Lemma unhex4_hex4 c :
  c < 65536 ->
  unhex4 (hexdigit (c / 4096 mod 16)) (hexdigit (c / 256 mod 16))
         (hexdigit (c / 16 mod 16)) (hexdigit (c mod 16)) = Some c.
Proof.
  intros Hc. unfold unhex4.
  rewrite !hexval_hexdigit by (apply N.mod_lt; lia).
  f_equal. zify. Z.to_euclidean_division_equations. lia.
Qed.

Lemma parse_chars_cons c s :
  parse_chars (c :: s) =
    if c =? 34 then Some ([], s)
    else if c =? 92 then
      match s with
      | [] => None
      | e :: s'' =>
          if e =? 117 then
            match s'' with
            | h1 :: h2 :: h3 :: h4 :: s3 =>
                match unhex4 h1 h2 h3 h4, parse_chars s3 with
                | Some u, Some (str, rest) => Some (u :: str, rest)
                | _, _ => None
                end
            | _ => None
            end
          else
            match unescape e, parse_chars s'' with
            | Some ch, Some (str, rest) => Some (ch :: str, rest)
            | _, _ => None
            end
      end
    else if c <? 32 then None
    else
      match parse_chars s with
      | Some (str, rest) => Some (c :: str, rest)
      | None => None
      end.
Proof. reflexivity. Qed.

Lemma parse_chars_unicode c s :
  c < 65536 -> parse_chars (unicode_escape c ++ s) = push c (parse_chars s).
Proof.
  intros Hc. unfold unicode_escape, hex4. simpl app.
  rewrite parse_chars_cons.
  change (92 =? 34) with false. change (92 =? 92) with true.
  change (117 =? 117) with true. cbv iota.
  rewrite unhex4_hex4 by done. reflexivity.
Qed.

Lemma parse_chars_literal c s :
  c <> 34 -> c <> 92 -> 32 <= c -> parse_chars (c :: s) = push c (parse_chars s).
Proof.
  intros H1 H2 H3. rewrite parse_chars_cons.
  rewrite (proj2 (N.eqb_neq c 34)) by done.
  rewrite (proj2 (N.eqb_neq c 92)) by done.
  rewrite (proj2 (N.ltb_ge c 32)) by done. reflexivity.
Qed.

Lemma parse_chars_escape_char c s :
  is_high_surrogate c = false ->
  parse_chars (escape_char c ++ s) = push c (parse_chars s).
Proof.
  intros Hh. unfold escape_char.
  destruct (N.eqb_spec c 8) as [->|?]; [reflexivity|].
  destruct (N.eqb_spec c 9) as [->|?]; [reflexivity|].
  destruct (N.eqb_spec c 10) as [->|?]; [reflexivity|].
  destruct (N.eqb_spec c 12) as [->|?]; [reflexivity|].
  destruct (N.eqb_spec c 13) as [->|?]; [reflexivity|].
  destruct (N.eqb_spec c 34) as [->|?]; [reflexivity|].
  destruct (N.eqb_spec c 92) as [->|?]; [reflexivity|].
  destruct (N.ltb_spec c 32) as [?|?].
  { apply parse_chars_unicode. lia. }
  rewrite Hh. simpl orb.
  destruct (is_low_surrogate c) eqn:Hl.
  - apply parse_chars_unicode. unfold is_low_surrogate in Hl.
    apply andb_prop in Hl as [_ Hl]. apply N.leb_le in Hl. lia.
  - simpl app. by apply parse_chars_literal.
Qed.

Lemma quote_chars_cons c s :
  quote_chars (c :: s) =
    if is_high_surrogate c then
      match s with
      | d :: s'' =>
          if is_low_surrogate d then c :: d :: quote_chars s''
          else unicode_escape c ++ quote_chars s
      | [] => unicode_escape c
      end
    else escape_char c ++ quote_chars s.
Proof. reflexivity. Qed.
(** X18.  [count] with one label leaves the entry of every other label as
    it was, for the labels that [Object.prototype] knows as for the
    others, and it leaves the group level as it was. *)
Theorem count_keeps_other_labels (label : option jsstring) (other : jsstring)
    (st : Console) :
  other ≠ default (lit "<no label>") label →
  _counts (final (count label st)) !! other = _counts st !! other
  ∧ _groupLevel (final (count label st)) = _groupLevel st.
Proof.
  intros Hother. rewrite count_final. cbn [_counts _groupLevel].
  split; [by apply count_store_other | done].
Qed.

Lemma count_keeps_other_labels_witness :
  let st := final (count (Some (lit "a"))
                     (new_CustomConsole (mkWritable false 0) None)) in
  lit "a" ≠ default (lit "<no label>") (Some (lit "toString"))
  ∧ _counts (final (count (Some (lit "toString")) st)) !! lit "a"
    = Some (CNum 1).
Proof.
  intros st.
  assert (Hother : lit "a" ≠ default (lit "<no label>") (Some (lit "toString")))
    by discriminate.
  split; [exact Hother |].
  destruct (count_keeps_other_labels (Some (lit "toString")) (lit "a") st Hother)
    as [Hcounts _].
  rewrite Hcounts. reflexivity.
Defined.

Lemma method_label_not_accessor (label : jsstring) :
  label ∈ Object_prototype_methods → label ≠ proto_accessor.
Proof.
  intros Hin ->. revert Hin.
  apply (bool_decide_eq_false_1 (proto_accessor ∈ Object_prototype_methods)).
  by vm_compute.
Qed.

--

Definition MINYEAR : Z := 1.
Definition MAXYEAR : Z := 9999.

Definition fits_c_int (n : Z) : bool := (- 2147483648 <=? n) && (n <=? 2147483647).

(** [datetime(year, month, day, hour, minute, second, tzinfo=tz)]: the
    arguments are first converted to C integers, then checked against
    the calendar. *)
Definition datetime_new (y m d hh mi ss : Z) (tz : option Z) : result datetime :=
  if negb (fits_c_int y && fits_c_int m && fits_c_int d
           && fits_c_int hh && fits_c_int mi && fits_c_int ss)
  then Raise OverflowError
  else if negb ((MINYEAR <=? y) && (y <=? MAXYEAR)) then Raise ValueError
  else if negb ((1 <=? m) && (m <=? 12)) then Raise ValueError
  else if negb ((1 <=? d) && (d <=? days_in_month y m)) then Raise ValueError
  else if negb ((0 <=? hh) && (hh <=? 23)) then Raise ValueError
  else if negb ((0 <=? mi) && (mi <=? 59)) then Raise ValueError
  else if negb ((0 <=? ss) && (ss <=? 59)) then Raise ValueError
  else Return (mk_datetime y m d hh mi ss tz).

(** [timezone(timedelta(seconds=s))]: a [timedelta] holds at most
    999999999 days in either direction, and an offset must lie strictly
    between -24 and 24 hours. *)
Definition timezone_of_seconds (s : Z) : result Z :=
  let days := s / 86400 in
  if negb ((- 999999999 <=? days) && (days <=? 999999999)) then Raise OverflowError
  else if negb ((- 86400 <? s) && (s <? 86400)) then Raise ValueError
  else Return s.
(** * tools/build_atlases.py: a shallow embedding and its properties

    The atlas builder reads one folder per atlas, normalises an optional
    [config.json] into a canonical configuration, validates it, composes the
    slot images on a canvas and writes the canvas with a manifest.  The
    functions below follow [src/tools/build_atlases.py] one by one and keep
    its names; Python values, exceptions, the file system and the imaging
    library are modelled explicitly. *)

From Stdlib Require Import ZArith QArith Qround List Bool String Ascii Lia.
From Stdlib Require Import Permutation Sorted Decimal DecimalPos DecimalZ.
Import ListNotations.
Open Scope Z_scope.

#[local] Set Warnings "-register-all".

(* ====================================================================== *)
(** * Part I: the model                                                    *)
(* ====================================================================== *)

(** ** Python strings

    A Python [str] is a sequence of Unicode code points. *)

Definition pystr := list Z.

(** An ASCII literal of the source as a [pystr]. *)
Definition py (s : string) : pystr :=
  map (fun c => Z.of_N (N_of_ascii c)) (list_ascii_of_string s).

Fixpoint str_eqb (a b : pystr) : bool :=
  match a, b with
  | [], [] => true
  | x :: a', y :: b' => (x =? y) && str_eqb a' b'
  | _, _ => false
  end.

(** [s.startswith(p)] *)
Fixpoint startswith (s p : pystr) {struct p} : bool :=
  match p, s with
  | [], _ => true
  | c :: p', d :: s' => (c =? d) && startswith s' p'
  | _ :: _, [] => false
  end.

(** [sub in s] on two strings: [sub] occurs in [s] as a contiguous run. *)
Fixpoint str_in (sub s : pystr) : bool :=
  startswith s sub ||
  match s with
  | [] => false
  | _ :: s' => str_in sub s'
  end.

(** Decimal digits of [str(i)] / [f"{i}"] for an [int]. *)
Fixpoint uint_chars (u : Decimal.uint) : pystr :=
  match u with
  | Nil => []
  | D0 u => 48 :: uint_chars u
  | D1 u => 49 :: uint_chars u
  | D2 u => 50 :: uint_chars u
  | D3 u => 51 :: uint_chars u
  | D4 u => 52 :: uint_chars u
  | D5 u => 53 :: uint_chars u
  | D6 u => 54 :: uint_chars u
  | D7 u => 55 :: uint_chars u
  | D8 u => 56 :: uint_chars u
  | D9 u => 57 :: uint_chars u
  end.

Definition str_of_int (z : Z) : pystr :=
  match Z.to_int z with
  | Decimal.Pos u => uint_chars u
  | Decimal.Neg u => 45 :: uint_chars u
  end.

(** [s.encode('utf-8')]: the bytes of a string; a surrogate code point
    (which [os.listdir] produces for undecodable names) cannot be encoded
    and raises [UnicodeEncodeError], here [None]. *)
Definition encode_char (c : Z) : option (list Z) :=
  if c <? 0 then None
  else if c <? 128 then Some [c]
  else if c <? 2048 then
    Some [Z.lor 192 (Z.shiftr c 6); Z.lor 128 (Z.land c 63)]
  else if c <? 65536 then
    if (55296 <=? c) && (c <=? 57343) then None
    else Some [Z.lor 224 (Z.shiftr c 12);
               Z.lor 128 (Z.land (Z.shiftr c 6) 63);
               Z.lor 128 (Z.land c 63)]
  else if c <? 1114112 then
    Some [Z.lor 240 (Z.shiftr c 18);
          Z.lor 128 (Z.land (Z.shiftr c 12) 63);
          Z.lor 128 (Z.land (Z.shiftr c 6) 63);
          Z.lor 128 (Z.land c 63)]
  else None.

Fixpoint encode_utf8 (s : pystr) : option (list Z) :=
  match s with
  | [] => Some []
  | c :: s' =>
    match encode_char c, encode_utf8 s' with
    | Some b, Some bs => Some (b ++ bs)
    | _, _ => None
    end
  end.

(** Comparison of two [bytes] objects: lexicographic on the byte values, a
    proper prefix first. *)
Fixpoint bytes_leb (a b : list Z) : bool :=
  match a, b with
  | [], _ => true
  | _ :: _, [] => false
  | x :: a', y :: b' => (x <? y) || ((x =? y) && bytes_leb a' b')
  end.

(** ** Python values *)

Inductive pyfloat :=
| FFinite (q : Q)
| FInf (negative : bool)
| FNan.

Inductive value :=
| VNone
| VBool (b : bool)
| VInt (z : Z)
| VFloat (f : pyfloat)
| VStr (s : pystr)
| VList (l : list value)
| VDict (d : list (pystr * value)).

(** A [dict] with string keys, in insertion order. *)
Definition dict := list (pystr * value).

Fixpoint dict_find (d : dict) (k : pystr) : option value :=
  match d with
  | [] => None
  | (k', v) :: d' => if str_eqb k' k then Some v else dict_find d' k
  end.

--

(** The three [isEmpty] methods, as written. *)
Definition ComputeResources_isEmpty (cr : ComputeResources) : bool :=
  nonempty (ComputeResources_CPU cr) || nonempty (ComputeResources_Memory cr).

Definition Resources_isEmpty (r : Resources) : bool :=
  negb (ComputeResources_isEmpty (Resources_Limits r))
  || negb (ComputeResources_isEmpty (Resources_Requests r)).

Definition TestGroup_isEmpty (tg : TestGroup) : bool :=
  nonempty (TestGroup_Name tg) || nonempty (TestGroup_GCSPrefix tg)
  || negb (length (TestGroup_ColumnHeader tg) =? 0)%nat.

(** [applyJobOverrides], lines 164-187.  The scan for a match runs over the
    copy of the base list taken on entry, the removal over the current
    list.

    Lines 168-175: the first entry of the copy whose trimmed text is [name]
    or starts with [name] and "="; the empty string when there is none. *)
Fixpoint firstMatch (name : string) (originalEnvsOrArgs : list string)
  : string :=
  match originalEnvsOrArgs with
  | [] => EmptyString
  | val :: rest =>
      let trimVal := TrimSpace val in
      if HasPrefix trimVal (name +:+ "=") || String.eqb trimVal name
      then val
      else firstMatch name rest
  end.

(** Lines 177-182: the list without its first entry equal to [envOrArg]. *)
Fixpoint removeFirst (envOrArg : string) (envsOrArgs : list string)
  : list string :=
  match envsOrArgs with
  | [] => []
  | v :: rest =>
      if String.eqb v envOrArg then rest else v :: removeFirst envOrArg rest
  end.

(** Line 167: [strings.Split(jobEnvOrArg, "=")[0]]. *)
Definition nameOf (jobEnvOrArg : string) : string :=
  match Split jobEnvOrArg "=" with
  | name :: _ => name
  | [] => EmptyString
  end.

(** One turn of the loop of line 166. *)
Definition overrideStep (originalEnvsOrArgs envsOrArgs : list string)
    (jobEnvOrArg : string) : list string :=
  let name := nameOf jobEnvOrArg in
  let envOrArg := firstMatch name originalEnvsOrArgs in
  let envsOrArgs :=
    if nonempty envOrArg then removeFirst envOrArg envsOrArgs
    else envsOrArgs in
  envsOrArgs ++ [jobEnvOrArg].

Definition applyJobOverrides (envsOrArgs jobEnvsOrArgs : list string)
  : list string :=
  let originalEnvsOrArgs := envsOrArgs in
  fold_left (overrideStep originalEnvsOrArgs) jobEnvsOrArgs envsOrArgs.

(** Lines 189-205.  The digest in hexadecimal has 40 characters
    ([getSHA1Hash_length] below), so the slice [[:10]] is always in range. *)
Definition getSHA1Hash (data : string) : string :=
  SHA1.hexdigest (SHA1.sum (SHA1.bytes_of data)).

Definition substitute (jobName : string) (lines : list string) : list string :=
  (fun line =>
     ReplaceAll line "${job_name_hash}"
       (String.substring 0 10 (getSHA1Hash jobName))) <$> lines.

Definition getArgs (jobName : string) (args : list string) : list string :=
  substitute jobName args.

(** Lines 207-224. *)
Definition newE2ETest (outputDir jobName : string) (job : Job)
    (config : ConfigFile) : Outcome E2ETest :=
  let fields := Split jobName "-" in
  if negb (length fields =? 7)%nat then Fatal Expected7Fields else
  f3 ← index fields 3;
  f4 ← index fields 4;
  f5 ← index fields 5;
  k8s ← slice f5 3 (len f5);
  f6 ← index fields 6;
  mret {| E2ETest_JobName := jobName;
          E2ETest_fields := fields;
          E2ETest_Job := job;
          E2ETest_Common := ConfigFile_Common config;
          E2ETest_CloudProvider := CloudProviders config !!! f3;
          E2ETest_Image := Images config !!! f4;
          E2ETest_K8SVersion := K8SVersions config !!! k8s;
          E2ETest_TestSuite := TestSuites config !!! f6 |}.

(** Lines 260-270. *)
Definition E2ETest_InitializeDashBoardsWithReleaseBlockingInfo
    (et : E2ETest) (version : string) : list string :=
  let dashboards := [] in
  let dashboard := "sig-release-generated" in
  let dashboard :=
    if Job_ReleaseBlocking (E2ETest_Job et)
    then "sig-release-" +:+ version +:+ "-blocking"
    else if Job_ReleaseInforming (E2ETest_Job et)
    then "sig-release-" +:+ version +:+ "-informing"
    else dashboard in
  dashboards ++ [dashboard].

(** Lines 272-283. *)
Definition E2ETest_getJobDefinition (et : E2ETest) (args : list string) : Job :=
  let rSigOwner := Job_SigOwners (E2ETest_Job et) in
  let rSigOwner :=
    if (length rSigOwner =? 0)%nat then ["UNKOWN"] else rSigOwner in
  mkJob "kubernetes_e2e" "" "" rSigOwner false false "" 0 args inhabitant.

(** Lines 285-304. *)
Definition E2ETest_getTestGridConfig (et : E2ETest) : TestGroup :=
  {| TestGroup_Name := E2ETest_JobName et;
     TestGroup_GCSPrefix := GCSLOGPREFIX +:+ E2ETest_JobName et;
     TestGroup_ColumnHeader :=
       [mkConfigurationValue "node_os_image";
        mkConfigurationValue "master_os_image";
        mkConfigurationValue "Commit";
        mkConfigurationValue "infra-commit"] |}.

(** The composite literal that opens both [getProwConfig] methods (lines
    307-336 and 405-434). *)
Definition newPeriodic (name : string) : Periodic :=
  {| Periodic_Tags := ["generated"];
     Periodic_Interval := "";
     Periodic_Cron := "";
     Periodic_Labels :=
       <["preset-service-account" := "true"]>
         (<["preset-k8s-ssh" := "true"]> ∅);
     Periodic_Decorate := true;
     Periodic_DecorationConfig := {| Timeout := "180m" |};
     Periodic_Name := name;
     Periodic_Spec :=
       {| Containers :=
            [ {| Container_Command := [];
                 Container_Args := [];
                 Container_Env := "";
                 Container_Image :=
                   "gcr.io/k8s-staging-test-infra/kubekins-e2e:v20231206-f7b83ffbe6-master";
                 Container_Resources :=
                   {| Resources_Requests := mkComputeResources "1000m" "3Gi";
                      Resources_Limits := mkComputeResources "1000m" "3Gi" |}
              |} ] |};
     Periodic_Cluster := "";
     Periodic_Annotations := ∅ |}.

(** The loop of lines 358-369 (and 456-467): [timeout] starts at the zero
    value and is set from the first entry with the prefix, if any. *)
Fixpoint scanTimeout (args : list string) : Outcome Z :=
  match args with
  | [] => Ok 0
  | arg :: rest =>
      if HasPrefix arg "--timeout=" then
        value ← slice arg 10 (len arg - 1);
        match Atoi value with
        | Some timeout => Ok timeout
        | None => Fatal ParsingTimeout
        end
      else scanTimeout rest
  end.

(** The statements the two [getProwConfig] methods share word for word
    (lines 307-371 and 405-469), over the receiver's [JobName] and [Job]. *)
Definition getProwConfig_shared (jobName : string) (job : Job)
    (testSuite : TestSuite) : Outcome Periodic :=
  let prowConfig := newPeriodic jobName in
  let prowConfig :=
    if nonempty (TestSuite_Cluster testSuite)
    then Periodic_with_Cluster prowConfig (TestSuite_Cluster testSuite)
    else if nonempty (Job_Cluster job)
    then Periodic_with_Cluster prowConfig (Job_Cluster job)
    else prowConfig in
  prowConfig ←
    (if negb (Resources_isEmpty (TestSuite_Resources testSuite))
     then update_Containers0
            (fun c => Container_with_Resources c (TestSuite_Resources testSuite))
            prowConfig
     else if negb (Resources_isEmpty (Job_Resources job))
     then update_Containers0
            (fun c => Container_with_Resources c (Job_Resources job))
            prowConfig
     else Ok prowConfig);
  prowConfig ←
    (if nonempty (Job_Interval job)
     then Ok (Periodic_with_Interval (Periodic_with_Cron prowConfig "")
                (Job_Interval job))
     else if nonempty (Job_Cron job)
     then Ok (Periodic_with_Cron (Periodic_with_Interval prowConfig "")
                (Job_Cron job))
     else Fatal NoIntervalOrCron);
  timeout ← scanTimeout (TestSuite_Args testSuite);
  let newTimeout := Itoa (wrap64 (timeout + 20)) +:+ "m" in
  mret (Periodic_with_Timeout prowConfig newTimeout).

**What to do:**
Repeat exactly the lines of the listing above, from the one with "else Ok prowConfig);" down to the one with "mret (Periodic_with_Timeout prowConfig"; both of those lines belong in the range.

**Finished task:**
     else Ok prowConfig);
  prowConfig ←
    (if nonempty (Job_Interval job)
     then Ok (Periodic_with_Interval (Periodic_with_Cron prowConfig "")
                (Job_Interval job))
     else if nonempty (Job_Cron job)
     then Ok (Periodic_with_Cron (Periodic_with_Interval prowConfig "")
                (Job_Cron job))
     else Fatal NoIntervalOrCron);
  timeout ← scanTimeout (TestSuite_Args testSuite);
  let newTimeout := Itoa (wrap64 (timeout + 20)) +:+ "m" in
  mret (Periodic_with_Timeout prowConfig newTimeout).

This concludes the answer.